Je ne vois pas, aujourd’hui, après deux échecs, comment techniquement anticiper les difficultés. Les candidats sont rares, le choix ténu, l’angle d’analyse quasi inexistant (pas d’expérience, pas d’échange consistant sur la vision du travail, pas de recul des candidats sur eux-mêmes, sur leurs envies…). Et, je ne sais pas en quoi l’image du métier (agent d’accueil en office de tourisme) que ces personnes apportèrent avec elles eurent un impact dans leur orientation et finalement en quoi la réalité n’a pas été conforme à cette idée. Le tourisme souffre parfois de poncifs plutôt favorables: un métier agréable avec une relation constante au public, avec priorité à la satisfaction du visiteur. Les poncifs sont parfois vrais mais ils sont toujours incomplets. Peu de personnes imaginent la densité du métier en « back office », l’exigence de rigueur, les enjeux économiques, l’attente des partenaires, celle des élus… Réduire le métier au front office serait comme réduire le métier d’une concession automobile à la livraison d’une voiture neuve. La main dans le cambouis à la sortie du lycée est parfois un choc.
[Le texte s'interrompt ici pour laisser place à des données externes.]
Definition Confsec_ClientGetDefaultCreditAmountPerRequest (handle : Z) : L (Z * Z) :=
  client ← get_client handle;
  match client with
  | None => fails 0 ErrClientNotFound
  | Some client => succeeds (ClientParams.CreditAmount (ClientParams.params client))
  end.

Definition Confsec_ClientGetMaxCandidateNodes (handle : Z) : L (Z * Z) :=
  client ← get_client handle;
  match client with
  | None => fails 0 ErrClientNotFound
  | Some client => succeeds (C_int (ClientParams.maxCandidateNodes client))
  end.

(** The tags and their number.  In this package a slice of tags without elements
    is nil. *)
Definition nil_slice (l : list string) : option (list (list byte)) :=
  match l with [] => None | _ => Some (string_bytes <$> l) end.
Definition Confsec_ClientGetDefaultNodeTags (handle : Z) : L (Z * option Z * Z) :=
  client ← get_client handle;
  match client with
  | None => fails (0, None) ErrClientNotFound
  | Some client =>
      let nodeTags := ClientParams.NodeTags (ClientParams.params client) in
      arr ← C (goStrSliceToCStrArray (nil_slice nodeTags));
      succeeds (arr, Some (Z.of_nat (length nodeTags)))
  end.

Definition Confsec_ClientSetDefaultNodeTags (handle defaultNodeTags defaultNodeTagsCount : Z) : L (unit * Z) :=
  client ← get_client handle;
  match client with
  | None => fails tt ErrClientNotFound
  | Some client =>
      nodeTags ← C (cStrArrayToGoStrSlice defaultNodeTags defaultNodeTagsCount);
      let '(r, client') := ClientParams.SetDefaultNodeTags (bytes_string <$> default [] nodeTags) client in
      _ ← modify (λ l, set_clients (reg_write handle (λ _, client') (clientsRegistry l)) l);
      match r with Err e => fails tt (Error e) | Ok _ => succeeds tt end
  end.

(** [walletStatusJSON] is the marshalled status of the wallet. *)
Definition Confsec_ClientGetWalletStatus (walletStatusJSON : option (list byte)) (handle : Z) : L (Z * Z) :=
  client ← get_client handle;
  match client with
  | None => fails 0 ErrClientNotFound
  | Some _ =>
      match walletStatusJSON with
      | None => fails 0 ErrSerializationFailure
      | Some json => p ← C (CString json); succeeds p
      end
  end.

Definition Confsec_ClientDoRequest {Rest} (ReadRequest : list byte → result (list byte) (http_request Rest))
    (RoundTrip : ClientParams.Client → http_request Rest → result err response)
    (handle request requestLength : Z) : L (Z * Z) :=
  client ← get_client handle;
  match client with
  | None => fails 0 ErrClientNotFound
  | Some client =>
      reqBytes ← C (GoBytes request (C_int requestLength));
      match ReadRequest reqBytes with
      | Err e => fails 0 e
      | Ok req =>
          match RoundTrip client (full_URL req) with
          | Err e => fails 0 (Error e)
          | Ok resp =>
              id ← (λ l, let '(id, r) := reg_add (length (objects l)) (responsesRegistry l) in
                         Some (id, set_objects (objects l ++ [resp]) (set_responses r l)));
              succeeds id
          end
      end
  end.
End client.

(** ** [response.go] *)

(** [strings.ToLower] on the bytes of a text, as far as looking for ASCII text
    goes: besides the ASCII capitals, the Kelvin sign and the dotted capital I
    have ASCII lower case. *)
Fixpoint ToLower (l : list ascii) : list ascii :=
  match l with
  | [] => []
  | c1 :: l1 =>
      match l1 with
      | c2 :: l2 =>
          if bool_decide (c1 = asc 196) && bool_decide (c2 = asc 176) then "i"%char :: ToLower l2
          else
            match l2 with
            | c3 :: l3 =>
                if bool_decide (c1 = asc 226) && bool_decide (c2 = asc 132) && bool_decide (c3 = asc 170)
                then "k"%char :: ToLower l3 else lower_char c1 :: ToLower l1
            | [] => lower_char c1 :: ToLower l1
            end
      | [] => [lower_char c1]
      end
  end.
Definition lower (s : string) : string := of_chars (ToLower (chars s)).

Definition streamingTypes : list string := ["text/event-stream"; "application/x-ndjson"; "application/stream+json"].
Definition isStreaming (r : response) : bool :=
  if str_contains (lower (Get (rp_Header r) "Transfer-Encoding")) "chunked" then true
  else
    let contentType := lower (Get (rp_Header r) "Content-Type") in
    if existsb (λ streamType, str_contains contentType streamType) streamingTypes then true
    else bool_decide (Get (rp_Header r) "Content-Length" = "") && (rp_StatusCode r =? StatusOK).

Record ResponseMetadata := MkMetadata {
  md_StatusCode : Z;
  md_ReasonPhrase : string;
  md_HTTPVersion : string;
  md_URL : string;
  md_Headers : list (string * string);
}.
(** The values of a name are looked up under its canonical form. *)
Definition getMetadata {R : RangeOrder} (r : response) : ResponseMetadata :=
  let url := default "" (rp_URL r) in
  let headers := foldl (λ headers '(k, _), headers ++ ((λ v, (k, v)) <$> ClientParams.Values (rp_Header r) k)) []
                   (range_map (rp_Header r)) in
  MkMetadata (rp_StatusCode r) (rp_Status r) (rp_Proto r) url headers.

(** The pointer behind a handle, and what it points to. *)
Definition get_response (handle : Z) : L (option (nat * response)) :=
  gets (λ l, o ← reg_get handle (responsesRegistry l); r ← objects l !! o; Some (o, r)).
Definition with_body (b : body) (r : response) : response :=
  MkResponse (rp_StatusCode r) (rp_Status r) (rp_Proto r) (rp_Header r) (rp_URL r) b.
Definition close_response (o : nat) : L unit :=
  modify (λ l, set_objects (alter (λ r, with_body (body_Close (rp_Body r)) r) o (objects l)) l).

Definition Confsec_ResponseDestroy (handle : Z) : L (unit * Z) :=
  resp ← get_response handle;
  match resp with
  | None => fails tt ErrResponseNotFound
  | Some (o, _) =>
      _ ← close_response o;
      _ ← modify (λ l, set_responses (reg_remove handle (responsesRegistry l)) l); succeeds tt
  end.

(** [marshal] is [json.Marshal]. *)
Definition Confsec_ResponseGetMetadata {R : RangeOrder} (marshal : ResponseMetadata → result (list byte) (list byte))
    (handle : Z) : L (Z * Z) :=
  resp ← get_response handle;
  match resp with
  | None => fails 0 ErrResponseNotFound
  | Some (_, r) =>
      match marshal (getMetadata r) with
      | Err e => fails 0 e
      | Ok b => p ← C (CString b); succeeds p
      end
  end.

Definition Confsec_ResponseIsStreaming (handle : Z) : L (bool * Z) :=
  resp ← get_response handle;
  match resp with None => fails false ErrResponseNotFound | Some (_, r) => succeeds (isStreaming r) end.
Une certitude cependant: un étudiant qui signe un contrat en alternance est porteur d’une responsabilité collective, celle de rendre crédible pour toutes les parties signataires un dispositif qu’il portera individuellement. De l’échec ou de la réussite de son parcours pourra dépendre le renouvellement de tels partenariats dans les entreprises. Une autre certitude: l’étudiant n’aborde jamais les deux années d’alternance de cette manière. Au contraire, il devient consommateur, satisfait ou insatisfait, qui tourne les talons à la moindre contrariété. Ce qui ne porte pas à conséquence quand il s’agit d’un enseignement classique fait d’autres dégâts en situation d’alternance.

Comme on dit en termes administratifs, « pour valoir ce que de droit »… ce texte est destiné aux futurs candidats à un contrat de professionnalisation qui viendraient à se faire connaître auprès de nous. Bonne chance à eux.